In his definitive biography Che Guevara: A Revolutionary Life, the US author Jon Lee Anderson wrote that Granado was “barely 5ft tall and had a huge beaked nose, but he sported a barrel chest and a footballer’s sturdy bowed legs; he also possessed a good sense of humor and a taste for wine, girls, literature and rugby”.Already 81, Granado was invited by Robert Redford to the world premiére of The Motorcyle Diaries at the 2004 Sundance Film Festival. The old man was hardly surprised when the US authorities did not deign to grant him a visa. Shortly afterwards, however, the German government showed greater dignity by ensuring he was present at the Berlin Film Festival for the screening of Travelling With Che Guevara, a documentary by Gianni Mina about the filming of The Motorcyle Diaries. In the documentary, Granado retraced his and Guevara’s motorbike tracks across South America.

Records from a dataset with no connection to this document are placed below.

(** C8.  When every particle has velocity (1, 0) and acceleration (0, 1),
    [update_velocity] followed by [update_position] leaves every particle
    with velocity (1, 1) and with its old position plus (1, 1); life and
    acceleration are as before. *)
Theorem velocity_then_position (e : Emitter.t) :
  (forall p, In p (Emitter.particles e) ->
             Particle.velocity p = (1, 0) /\
             Particle.acceleration p = (0, 1)) ->
  Emitter.particles (Emitter.update_position (Emitter.update_velocity e)) =
    map (fun p => Particle.make (Particle.life p)
                    (fst (Particle.position p) + 1,
                     snd (Particle.position p) + 1)
                    (1, 1) (Particle.acceleration p))
        (Emitter.particles e).
Proof.
  intro H. simpl. rewrite map_map. apply map_ext_in.
  intros p Hp. destruct (H p Hp) as [Hv Ha].
  destruct p as [l pos v a]; simpl in *. subst v a.
  unfold Particle.set_position, Particle.set_velocity, array_add; simpl.
  f_equal; f_equal; lra.
Qed.

Lemma velocity_then_position_witness :
  Emitter.particles
    (Emitter.update_position
       (Emitter.update_velocity
          (Emitter.make [Particle.make 9 (2, 3) (1, 0) (0, 1);
                         Particle.make 4 (5, 5) (1, 0) (0, 1)] 9 (2, 3)))) =
  [Particle.make 9 (2 + 1, 3 + 1) (1, 1) (0, 1);
   Particle.make 4 (5 + 1, 5 + 1) (1, 1) (0, 1)].
Proof.
  apply (velocity_then_position
           (Emitter.make [Particle.make 9 (2, 3) (1, 0) (0, 1);
                          Particle.make 4 (5, 5) (1, 0) (0, 1)] 9 (2, 3))).
  simpl. intros p [<- | [<- | []]]; split; reflexivity.
Defined.

(** *** The fan of velocities *)

Lemma PI_below_ten_thirds : PI < 10 / 3.
Proof.
  destruct (PI_ineq 3) as [_ H].
  unfold sum_f_R0, tg_alt, PI_tg in H. simpl in H. lra.
Qed.

Lemma PI_above_three : 3 < PI.
Proof. pose proof PI2_3_2. lra. Qed.

(** 30 radians lie between 9 and 10 half turns, where the sine is
    negative. *)
Lemma sin_30_negative : sin 30 < 0.
Proof.
  replace 30 with ((30 - 10 * PI) + 2 * INR 5 * PI) by (simpl; ring).
  rewrite sin_period.
  pose proof PI_below_ten_thirds. pose proof PI_above_three.
  apply sin_lt_0_var; lra.
Qed.

Lemma norm_up : norm (0, 1) = 1.
Proof. apply norm_of_components; lra. Qed.

Lemma rotated_up (angle : R) : rotated (0, 1) angle = (- sin angle, cos angle).
Proof. unfold rotated. rewrite norm_up. simpl. f_equal; field. Qed.

Lemma spawn_angle_five (p : Z) :
  Emitter.spawn_angle 5 p = IZR (30 * p - 60).
Proof. unfold Emitter.spawn_angle. rewrite minus_IZR. simpl. lra. Qed.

In another documentary, My Best Friend, Granado was asked what he believed was the reason for his old friend’s iconic status worldwide. “Because he was a man who fought and died for what he thought was fair, so for young people, he is a man who needs to be followed. And as time goes by and countries are governed by increasingly corrupt people ... Che’s persona gets bigger and greater, and he becomes a man to imitate. He is not a God who needs to be praised or anything like that, just a man whose example we can follow, in always giving our best in everything we do.”

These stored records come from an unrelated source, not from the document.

Lemma retry_from_first_success {A : Type} (call : nat -> Py.exn + A) (n k : nat) :
  Py.retry_from call k (S n) =
  match List.find succeeded (map call (seq k (S n))) with
  | Some r => r
  | None => call (k + n)%nat
  end.
Proof.
  revert k. induction n as [|n IH]; intros k.
  - cbn. rewrite Nat.add_0_r. destruct (call k); reflexivity.
  - change (Py.retry_from call k (S (S n)))
      with (match call k with
            | inr a => inr a
            | inl e => Py.retry_from call (S k) (S n)
            end).
    change (seq k (S (S n))) with (k :: seq (S k) (S n)).
    cbn [map List.find].
    destruct (call k) as [e|a]; cbn [succeeded]; [|reflexivity].
    rewrite IH. replace (S k + n)%nat with (k + S n)%nat by lia. reflexivity.
Qed.

(** X7: the two calls decorated with tenacity's
    [@retry(stop=stop_after_attempt(3), reraise=True)] return what the
    first successful attempt among the first three returns; when all
    three fail they raise the exception of the third attempt.  Later
    attempts are never made. *)
Theorem retry_three_attempts (provider : nat -> LLM.attempt)
    (competitor_data : list Aggregator.competitor)
    (narrative : nat -> Aggregator.attempt) :
  LLM.analyze_brand_recognition provider =
    match List.find succeeded
            (map (fun k => LLM.analyze_once (provider k)) [0; 1; 2]%nat) with
    | Some r => r
    | None => LLM.analyze_once (provider 2%nat)
    end
  /\ Aggregator.analyze_competitive_landscape competitor_data narrative =
       match List.find succeeded
               (map (fun k => Aggregator.analyze_once competitor_data (narrative k))
                    [0; 1; 2]%nat) with
       | Some r => r
       | None => Aggregator.analyze_once competitor_data (narrative 2%nat)
       end.
Proof.
  unfold LLM.analyze_brand_recognition,
    Aggregator.analyze_competitive_landscape, Py.retry.
  rewrite !retry_from_first_success. split; reflexivity.
Qed.

(** The failure a run of the semantic scorer ends with is an
    [LLMAnalysisException] whose message names the provider error or the
    JSON error; an empty response counts as a provider error. *)
Lemma analyze_once_failure (a : LLM.attempt) (err : Py.exn) :
  LLM.analyze_once a = inl err ->
  Py.exn_type err = "LLMAnalysisException"
  /\ (Py.startswith "Anthropic Claude API error: " (Py.exn_msg err) = true
      \/ Py.startswith "Invalid JSON response from Claude: " (Py.exn_msg err)
         = true).
Proof.
  destruct a; cbn; intros [= <-]; cbn [Py.exn_type Py.exn_msg];
    (split; [reflexivity|]); first [left; reflexivity | right; reflexivity].
Qed.

End Retry.

(* ===================================================================== *)
(** * Further properties of the single-URL pipeline *)
(* ===================================================================== *)

Section JobPayloads.

(** The payloads [_update_progress] sends, in the order of the stages. *)
Definition stage_payloads : list Job.progress_data :=
  map (fun sp : string * Z =>
         {| Job.pd_status := "processing"; Job.pd_step := Some (fst sp);
            Job.pd_progress := Some (snd sp); Job.pd_error := None |})
      [ ("Crawling website", 10); ("Crawl completed", 30);
        ("Analyzing SEO metrics", 35); ("SEO analysis completed", 60);
        ("Running AI analysis", 65); ("AI analysis completed", 90);
        ("Saving results", 95) ].

(** The payload [_handle_error] sends. *)
Definition failure_payload (err : Py.exn) : Job.progress_data :=
  {| Job.pd_status := "failed"; Job.pd_step := None; Job.pd_progress := None;
     Job.pd_error := Some (Py.exn_msg err) |}.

In accordance with his wishes, Granado’s ashes will be scattered in Cuba, Argentina and Venezuela. Although Cuba’s state-controlled media made no mention of them, Granado is believed to be survived by his wife of more than 50 years, Delia, and their children Alberto, Delita and Roxana.
Alberto Granado, doctor, biochemist and scientist; born Hernando, Argentina 8 August 1922; died Havana 5 March 2011.